Peki kontrol edilebilir evrim
sürecine ne kadar yakınız? Aslında evrim yerine geliştirme kelimesini
kullanmanın daha açıklayıcı olacağını düşünüyordum. Çünkü evrim her zaman
gelişimi gerektirmeyen, nötr, tarafsız bir güçtür ve transhümanist düşünce
çerçevesinde gelişim temel amaçtır.
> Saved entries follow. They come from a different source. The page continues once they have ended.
(** X10.  [ResizeHash] on a cache without a table, as [Create] calls it:
    it returns with a table of 256 empty slots, whatever [apHash] held,
    and touches neither the arena nor the other fields.  The table is at
    rest, every lookup in it misses, and [nHash] is not 0, so the
    [Destroy] branch of [Create] is not taken. *)
Theorem ResizeHash_first (c : PCache) (fuel : nat) :
  nHash c = 0 ->
  exists c', ResizeHash fuel c = (c', Ok tt)
             /\ nHash c' = 256 /\ apHash c' = replicate 256 None
             /\ mem c' = mem c /\ rest_of c' = rest_of c
             /\ HashInv c' (replicate 256 [])
             /\ forall k, 0 <= k -> hash_find fuel k c' = (c', Ok None).
Proof.
  intros E. unfold ResizeHash. rewrite !bind_run. unfold get at 1. rewrite E.
  change (Z.to_nat 0) with 0%nat. cbn [rehash_buckets]. unfold mret at 1, M_ret at 1.
  change (if 0 * 2 <? 256 then 256 else 0 * 2) with 256.
  rewrite !bind_run. unfold modify.
  eexists. split; [reflexivity|].
  assert (Hinv : HashInv (set_nHash 256 (set_apHash (replicate (Z.to_nat 256) None) c))
                   (replicate 256 [])).
  { split.
    - apply (TableInv_empty _ 256). lia.
    - intros a b Ha. rewrite concat_replicate_nil in Ha. by apply elem_of_nil in Ha. }
  split; [done|]. split; [done|]. split; [done|]. split; [done|]. split; [done|].
  intros k Hk. apply (hash_find_miss _ (replicate 256 [])); [done|done|simpl; lia| |].
  - intros a h Ha. rewrite concat_replicate_nil in Ha. by apply elem_of_nil in Ha.
  - rewrite concat_replicate_nil. simpl. lia.
Qed.

Lemma ResizeHash_first_witness :
  exists c', ResizeHash 0 dirty_cache = (c', Ok tt)
             /\ nHash c' = 256 /\ apHash c' = replicate 256 None
             /\ mem c' = mem dirty_cache /\ rest_of c' = rest_of dirty_cache
             /\ HashInv c' (replicate 256 [])
             /\ forall k, 0 <= k -> hash_find 0 k c' = (c', Ok None).
Proof. apply (ResizeHash_first dirty_cache 0). reflexivity. Defined.

(** X11.  The free list is a stack: an entry given to [FreePage] is the
    one the next [AllocPage] hands back, with its [pNext] cleared, and
    the free list is what it was before the pair of calls. *)
Theorem FreePage_AllocPage (c : PCache) (a : nat) (h : PgHdr) (fresh : PgHdr) :
  mem c !! a = Some h ->
  (FreePage (Some a) ≫= fun _ => AllocPage fresh) c
  = (set_mem (<[a := set_pNext None h]> (mem c)) c, Ok (Some a)).
Proof.
  intros Hh. assert (Hlt : (a < length (mem c))%nat) by (by eapply lookup_lt_Some).
  unfold FreePage. rewrite !bind_run. unfold get at 1.
  rewrite !bind_run, (store_ok a _ c h Hh). unfold modify at 1.
  unfold AllocPage. rewrite !bind_run. unfold get at 1.
  set (c1 := set_pFree (Some a) _).
  assert (H1 : mem c1 !! a = Some (set_pNext (pFree c) h)) by (by apply list_lookup_insert_eq).
  change (pFree c1) with (Some a). cbv iota beta.
  rewrite !bind_run, (load_ok a c1 _ H1). unfold modify at 1.
  rewrite !bind_run. erewrite store_ok by exact H1.
  unfold mret, M_ret. subst c1. simpl. rewrite list_insert_insert_eq. by destruct c.
Qed.

Lemma FreePage_AllocPage_witness :
  (FreePage (Some 1%nat) ≫= fun _ => AllocPage zeroed) hash_cache
  = (set_mem (<[1%nat := set_pNext None (entry 4 1 (Some 0%nat) None None)]> (mem hash_cache))
       hash_cache, Ok (Some 1%nat)).
Proof.
  apply (FreePage_AllocPage hash_cache 1 (entry 4 1 (Some 0%nat) None None) zeroed).
  reflexivity.
Defined.

(** *** What a call leaves alone *)

#[local] Instance same_on_preorder {X} (f : PCache -> X) : PreOrder (same_on f).
Proof. split; [by intros c | intros c1 c2 c3 H12 H23; unfold same_on in *; congruence]. Qed.

Lemma keeps_store_on {X} (f : PCache -> X) (p : pgptr) (g : PgHdr -> PgHdr) :
  (forall c v, f (set_mem v c) = f c) -> keeps (same_on f) (store p g).
Proof. intros Hf c c' u H. apply store_inv in H as (a & h & -> & _ & ->). apply Hf. Qed.

Ltac keeps_on :=
  repeat first
    [ apply keeps_store_on; done
    | apply keeps_load; apply _
    | apply keeps_modify; intros ?; unfold same_on; done
    | apply keeps_ret; apply _
    | apply keeps_get; apply _
    | apply keeps_lift; apply _
    | apply keeps_go_rem; apply _
    | apply keeps_panic
    | apply keeps_out_of_fuel
    | apply keeps_bind; [apply _ | | intros ?]
    | case_bool_decide
    | case_match ].

Lemma hash_find_pure (fuel : nat) (k : Z) : keeps eq (hash_find fuel k).
Proof.
  assert (Hwalk : forall fuel p, keeps eq (hash_walk fuel p k)).
  { clear fuel. induction fuel as [|fuel IH]; intros p; simpl; destruct p;
      repeat first
        [ apply keeps_load; apply _ | apply keeps_ret; apply _ | apply keeps_out_of_fuel
        | apply keeps_bind; [apply _ | | intros ?] | apply IH | case_match ]. }
  unfold hash_find.
  repeat first
    [ apply keeps_get; apply _ | apply keeps_lift; apply _ | apply keeps_go_rem; apply _
    | apply keeps_bind; [apply _ | | intros ?] | apply Hwalk ].
Qed.

Lemma ResizeHash_rest (fuel : nat) : keeps (same_on rest_of) (ResizeHash fuel).
Proof.
  assert (Hchain : forall fuel nNew apNew p, keeps (same_on rest_of) (rehash_chain fuel nNew apNew p)).
  { clear fuel. induction fuel as [|fuel IH]; intros nNew apNew p; simpl; destruct p;
      keeps_on; apply IH. }
  assert (Hbuckets : forall n i nNew apNew,
            keeps (same_on rest_of) (rehash_buckets fuel n i nNew apNew)).
  { induction n as [|n IH]; intros i nNew apNew; simpl; keeps_on; [apply Hchain | apply IH]. }
  unfold ResizeHash. keeps_on; apply Hbuckets.
Qed.

Lemma FreePage_counts (p : pgptr) :
  keeps (same_on (fun c => (nMax c, lru_pLruPrev c, nPage c))) (FreePage p).
Proof. unfold FreePage. keeps_on. Qed.

Lemma AllocPage_counts (fresh : PgHdr) :
  keeps (same_on (fun c => (nMax c, lru_pLruPrev c, nPage c, iMaxKey c))) (AllocPage fresh).
Proof. unfold AllocPage. keeps_on. Qed.

Lemma AllocPage_some (fresh : PgHdr) (c c' : PCache) (p : pgptr) :
  AllocPage fresh c = (c', Ok p) -> p <> None.
Proof.
  unfold AllocPage. rewrite bind_run. unfold get at 1.
  destruct (pFree c) as [f|] eqn:E.
  - intros H. apply bind_ok_inv in H as (h & c1 & _ & H).
    apply bind_ok_inv in H as (u & c2 & _ & H).
    apply bind_ok_inv in H as (u' & c3 & _ & H). by injection H as _ <-.
  - intros H. apply bind_ok_inv in H as (u & c1 & _ & H). by injection H as _ <-.
Qed.

Lemma slot_get_pure (s : slot) : keeps eq (slot_get s).
Proof.
  unfold slot_get. destruct s;
    repeat first
      [ apply keeps_get; apply _ | apply keeps_lift; apply _ | apply keeps_load; apply _
      | apply keeps_ret; apply _ | apply keeps_bind; [apply _ | | intros ?] ].
Qed.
Ancak kontrol edilebilir, yenilenebilir ve
geliştirilebilir bir evrim yapısına ulaşabilmek için her türlü teknolojiye,
kurama, felsefi düşünceye açık olmak ve gerekirse bu tür teknolojileri,
kuramları ve düşünceleri kısıtlayan düzenlemeleri, düşünce yapılarını ve ahlaki
değerleri sorgulamak da gerekmektedir. Şüphesiz böylesine ucu açık bir gelişim
süreci içerisinde istenmeyen, kötücül, talihsiz ve yersiz deneyimlerin yaşanması
da kaçınılmaz olacaktır. Fakat gelişimin sağlanması adına bu tür deneyimlerin
göze alınması ve bunlardan ders çıkarılarak, ‘insandan üstün bir insan
geliştirmek’ için biraz olsun hayal gücümüzün zorlanması gerekmektedir.
Ne zaman transhuman (insanötesi) olacağız? Aslında geleceğin öngörülmesi oldukça zor olsa da, bu durum insanların çabalamayı bırakacakları anlamına gelmiyor. En azından insanlığın nereye gitmesini istediğimizi biliyormuş gibi davranabiliyoruz. Koyduğumuz kanunların, geliştirdiğimiz teknolojilerin, sosyal alışkanlıklarımızın ve düşünce yapılarımızın, zaman içerisinde yoğurularak, türümüzü daha iyi bir geleceğe taşıyacağını ümit ediyoruz. Fakat sormamız gereken asıl soru, gelişim gösterdiğimizi nasıl anlayacağız?
Bir akım felsefesi olarak
transhümanizm ve transhümanizmin destekçileri yaşlanmayan bedenler,
transandantal deneyimler ve olağanüstü zihinler üzerine yoğunlaşmıştır. Transhümanizmin
farklı görüşlerinin herkes tarafından
benimsenemeyeceği de doğrudur ancak teknolojik ilerlemelerin ve politik
mücadelelerin bizi gerçek bir transhümanist geleceğe doğru götürdüğü de
yadsınamaz. Transhümanizm sadece sibernetik ve robot bedenler ile
ilgilenmemektedir. Transhümanizmin bir geçekliğe dönüşebilmesi için sosyal ve
politik ilerleme de, teknolojik ve biyolojik ilerlemeye eşlik edebilmelidir.
Peki parçaların gerçekten
yerine oturdukları o geçiş döneminin geldiğini nasıl anlayacağız?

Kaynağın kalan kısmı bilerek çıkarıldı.